======== Material for this task

(** X14.  GET /status has no [try]: with the trader initialized, when
    signing raises the exception leaves the handler (the framework answers
    500) and no call is made; otherwise exactly one GET of /api/v3/account
    is handed to [requests.get] and the answer is 200 "running", where
    [mexc_connected] says whether what came back is not [None], the time is
    the next reading of the clock, and the two flags say whether the
    credentials are set.  The request goes out on the wire unless the
    library refuses the call before sending (an API key with CR, LF or
    leading whitespace); refused, nothing goes out and [mexc_connected] is
    false. *)
Theorem status_route_outcome (E : environment) (w w1 : world) (tr : MEXCTrader) :
  ensure_trader E w = (Ok (Some tr), w1) →
  match _generate_signature tr [(lit "timestamp", stamp E w1)] (stamp E w1) with
  | Raise _ =>
      fst (status_route E w) = Raise UnicodeEncodeError
      ∧ fst (serve E GetStatus w)
        = {| status := 500; payload := InternalServerError |}
      ∧ sent (snd (serve E GetStatus w)) = sent w1
      ∧ wire (snd (serve E GetStatus w)) = wire w1
  | Ok signature =>
      let c := RequestsGet (base_url tr ++ lit "/api/v3/account")
                 [(lit "timestamp", stamp E w1); (lit "signature", SStr signature)]
                 (request_headers tr) in
      let status_of connected :=
        {| status := 200;
           payload := StatusRunning connected
                        (clock_s E (S (ticks w1)))
                        (is_some (MEXC_API_KEY E))
                        (is_some (MEXC_SECRET_KEY E)) |} in
      fst (status_route E w)
      = Ok (status_of (negb (is_none (reply_result (exchange E c)))))
      ∧ sent (snd (status_route E w)) = sent w1 ++ [c]
      ∧ (exchange E c = Refused →
           wire (snd (status_route E w)) = wire w1
           ∧ fst (status_route E w) = Ok (status_of false))
      ∧ (exchange E c ≠ Refused →
           wire (snd (status_route E w)) = wire w1 ++ [c])
  end.
Proof.
  intros Hen. unfold serve. cbn [route].
  rewrite status_route_run, Hen, account_info_run.
  destruct (_generate_signature tr _ (stamp E w1)) as [signature|e] eqn:Hsig.
  - cbv zeta. split; [reflexivity|]. split; [reflexivity|].
    cbn [snd fst wire with_wire with_sent with_ticks after_op]. split.
    + intros H. rewrite (delivered_refused _ _ H), H, app_nil_r.
      split; reflexivity.
    + intros H. now rewrite (delivered_sent _ _ H).
  - apply generate_signature_exn in Hsig. subst e. repeat split.
Qed.

Lemma status_route_outcome_witness :
  fst (status_route bad_secret_env loaded) = Raise UnicodeEncodeError
  ∧ fst (serve bad_secret_env GetStatus loaded)
    = {| status := 500; payload := InternalServerError |}
  ∧ sent (snd (serve bad_secret_env GetStatus loaded)) = []
  ∧ wire (snd (serve bad_secret_env GetStatus loaded)) = [].
Proof.
  exact (status_route_outcome bad_secret_env loaded
           (with_trader (Some (MEXCTrader_init (lit "key") (lit "sec" ++ [0xDCFF])))
              loaded)
           (MEXCTrader_init (lit "key") (lit "sec" ++ [0xDCFF])) eq_refl).
Defined.

(** X15.  The two health checks can disagree: when the exchange answers
    with something that is not [None] but not truthy either (an empty
    object, an empty list, 0, false), /status reports [mexc_connected]
    true while /test answers 500 with the failure message. *)
Theorem status_and_test_disagree (E : environment) (w w1 : world)
    (tr : MEXCTrader) (r : http_reply) :
  ensure_trader E w = (Ok (Some tr), w1) →
  encodable (secret_key tr) = true →
  (∀ c, exchange E c = r) →
  truthy (reply_result r) = false →
  is_none (reply_result r) = false →
  fst (status_route E w)
  = Ok {| status := 200;
          payload := StatusRunning true (clock_s E (S (ticks w1)))
                       (is_some (MEXC_API_KEY E))
                       (is_some (MEXC_SECRET_KEY E)) |}
  ∧ fst (test_trade E w)
    = Ok {| status := 500; payload := ErrorBody (Text msg_test_failed) |}.
Proof.
  intros Hen Hs Hr Hfalsy Hsome.
  destruct (generate_signature_Ok _ _ _ (get_account_info_signable E tr w1 Hs))
    as (key & msg & _ & _ & Hsig).
  change (dict_set (lit "timestamp") (stamp E w1) [])
    with [(lit "timestamp", stamp E w1)] in Hsig.
  rewrite status_route_run, test_trade_run, Hen, account_info_run, Hsig.
  cbv zeta. cbn [fst]. rewrite Hr, Hfalsy, Hsome. split; reflexivity.
Qed.

Lemma status_and_test_disagree_witness :
  let E := sample_env (Some (JObj [])) in
  fst (status_route E loaded)
  = Ok {| status := 200;
          payload := StatusRunning true 1700000000 true true |}
  ∧ fst (test_trade E loaded)
    = Ok {| status := 500; payload := ErrorBody (Text msg_test_failed) |}.
Proof.
  intros E.
  apply (status_and_test_disagree E loaded (with_trader (Some sample_trader) loaded)
           sample_trader (Reply 200 (Some (JObj []))));
    try reflexivity.
Defined.

(** X16.  Of the four routes only /status can let an exception out, and
    only the UnicodeEncodeError of the signing step, before anything is
    sent: /, /webhook and /test always answer. *)
Theorem route_raises_only_status (E : environment) (r : request) (w w' : world)
    (e : exn) :
  route E r w = (Raise e, w') →
  r = GetStatus ∧ e = UnicodeEncodeError ∧ sent w' = sent w.
Proof.
  destruct (ensure_trader_Ok E w) as (o & w1 & Hen).
  assert (sent w1 = sent w) as Hs1.
  { revert Hen. rewrite ensure_trader_run.
    destruct (trader w), (configured_trader E); now intros [= _ <-]. }
  destruct r as [|body| |]; cbn [route].
  - discriminate.
  - destruct body as [e0| |fields].
    + rewrite webhook_unreadable. discriminate.
    + destruct o as [tr|].
      * rewrite (webhook_other E w w1 tr Hen). discriminate.
      * rewrite (webhook_no_trader E _ w w1) by (discriminate || exact Hen).
        discriminate.
    + destruct o as [tr|].
      * rewrite (webhook_run E fields w w1 tr Hen).
        destruct (spec_route _ _ _) as [[op message]|]; [|discriminate].
        destruct (perform E tr op w1) as [[result|e0] w0]; discriminate.
      * rewrite (webhook_no_trader E _ w w1) by (discriminate || exact Hen).
        discriminate.
  - rewrite status_route_run, Hen. destruct o as [tr|]; [|discriminate].
    rewrite account_info_run.
    destruct (_generate_signature tr _ (stamp E w1)) as [signature|e0] eqn:Hsig;
      [discriminate|].
    apply generate_signature_exn in Hsig. subst e0.
    intros [= <- <-]. repeat split. exact Hs1.
  - rewrite test_trade_run, Hen. destruct o as [tr|]; [|discriminate].
    destruct (perform E tr GetAccountInfo w1) as [[result|e0] w0]; discriminate.
Qed.

Lemma route_raises_only_status_witness :
  GetStatus = GetStatus ∧ UnicodeEncodeError = UnicodeEncodeError
  ∧ sent (snd (route bad_secret_env GetStatus loaded)) = sent loaded.
Proof.
  exact (route_raises_only_status bad_secret_env GetStatus loaded
           (snd (route bad_secret_env GetStatus loaded)) UnicodeEncodeError eq_refl).
Defined.

(** ** Initialization, at start or on first use *)

(** X17.  [initialize_trader] returns [True] and sets the trader exactly
    when both credentials are set and not empty (an empty string counts as
    missing); otherwise it returns [False] and leaves the world as it was.
    Running it again changes nothing. *)
Theorem initialize_trader_outcome (E : environment) (w : world) :
  initialize_trader E w
  = match configured_trader E with
    | Some t => (Ok true, with_trader (Some t) w)
    | None => (Ok false, w)
    end
  ∧ (configured_trader E = None
     ↔ MEXC_API_KEY E = None ∨ MEXC_API_KEY E = Some []
       ∨ MEXC_SECRET_KEY E = None ∨ MEXC_SECRET_KEY E = Some [])
  ∧ snd (initialize_trader E (snd (initialize_trader E w)))
    = snd (initialize_trader E w).
Proof.
  unfold initialize_trader, configured_trader.
  destruct (MEXC_API_KEY E) as [[|k0 k]|], (MEXC_SECRET_KEY E) as [[|s0 s]|];
    cbn [configured andb]; (split; [reflexivity|]); (split; [|reflexivity]);
    split; auto; try discriminate;
    intros [H|[H|[H|H]]]; discriminate.
Qed.

Lemma with_trader_id (t : MEXCTrader) (w : world) :
  trader w = Some t → with_trader (Some t) w = w.
Proof. destruct w. cbn. now intros ->. Qed.

Lemma ensure_trader_with (E : environment) (t : MEXCTrader) (w : world) :
  configured_trader E = Some t →
  trader w = None ∨ trader w = Some t →
  ensure_trader E w = (Ok (Some t), with_trader (Some t) w).
Proof.
  intros Hc Ht. rewrite ensure_trader_run.
  destruct Ht as [->| Ht]; [now rewrite Hc|].
  now rewrite Ht, (with_trader_id t w Ht).
Qed.

(** A route that looks at the trader runs as it does once the trader is
    there. *)
Lemma route_after_ensure (E : environment) (r : request) (w w1 : world)
    (t : MEXCTrader) :
  ensure_trader E w = (Ok (Some t), w1) →
  ensure_trader E w1 = (Ok (Some t), w1) →
  r ≠ GetHome → (∀ e, r ≠ PostWebhook (BodyUnreadable e)) →
  route E r w = route E r w1.
Proof.
  intros Hen Hen1 Hh Hu. destruct r as [|body| |]; cbn [route].
  - congruence.
  - destruct body as [e| |fields].
    + now destruct (Hu e).
    + now rewrite (webhook_other E w w1 t Hen), (webhook_other E w1 w1 t Hen1).
    + now rewrite (webhook_run E fields w w1 t Hen),
        (webhook_run E fields w1 w1 t Hen1).
  - now rewrite !status_route_run, Hen, Hen1.
  - now rewrite !test_trade_run, Hen, Hen1.
Qed.

Lemma serve_with_trader (E : environment) (r : request) (w : world) (t : MEXCTrader) :
  configured_trader E = Some t →
  trader w = None ∨ trader w = Some t →
  fst (serve E r (with_trader (Some t) w)) = fst (serve E r w)
  ∧ snd (serve E r (with_trader (Some t) w))
    = with_trader (Some t) (snd (serve E r w))
  ∧ (trader (snd (serve E r w)) = None ∨ trader (snd (serve E r w)) = Some t).
Proof.
  intros Hc Ht.
  pose proof (ensure_trader_with E t w Hc Ht) as Hen.
  pose proof (ensure_trader_with E t (with_trader (Some t) w) Hc
                (or_intror eq_refl)) as Hen1.
  change (with_trader (Some t) (with_trader (Some t) w))
    with (with_trader (Some t) w) in Hen1.
  assert (r = GetHome ∨ (∃ e, r = PostWebhook (BodyUnreadable e))
          ∨ (r ≠ GetHome ∧ ∀ e, r ≠ PostWebhook (BodyUnreadable e))) as Hr.
  { destruct r as [|[e| |fields]| |]; eauto; right; right; split; discriminate. }
  destruct Hr as [->|[[e ->]|[Hh Hu]]].
  - unfold serve. cbn. auto.
  - unfold serve. cbn [route]. rewrite !webhook_unreadable. cbn. auto.
  - pose proof (serve_trader_kept E r (with_trader (Some t) w) t eq_refl) as Hk.
    unfold serve in *.
    rewrite (route_after_ensure E r w _ t Hen Hen1 Hh Hu).
    destruct (route E r (with_trader (Some t) w)) as [[resp|e] u]; cbn [fst snd] in *;
      rewrite (with_trader_id t u Hk); auto.
Qed.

================

Problem description:
Each line of the entries holding the string "message" should be found and copied.

Exercise solution:
    true while /test answers 500 with the failure message. *)
        destruct (spec_route _ _ _) as [[op message]|]; [|discriminate].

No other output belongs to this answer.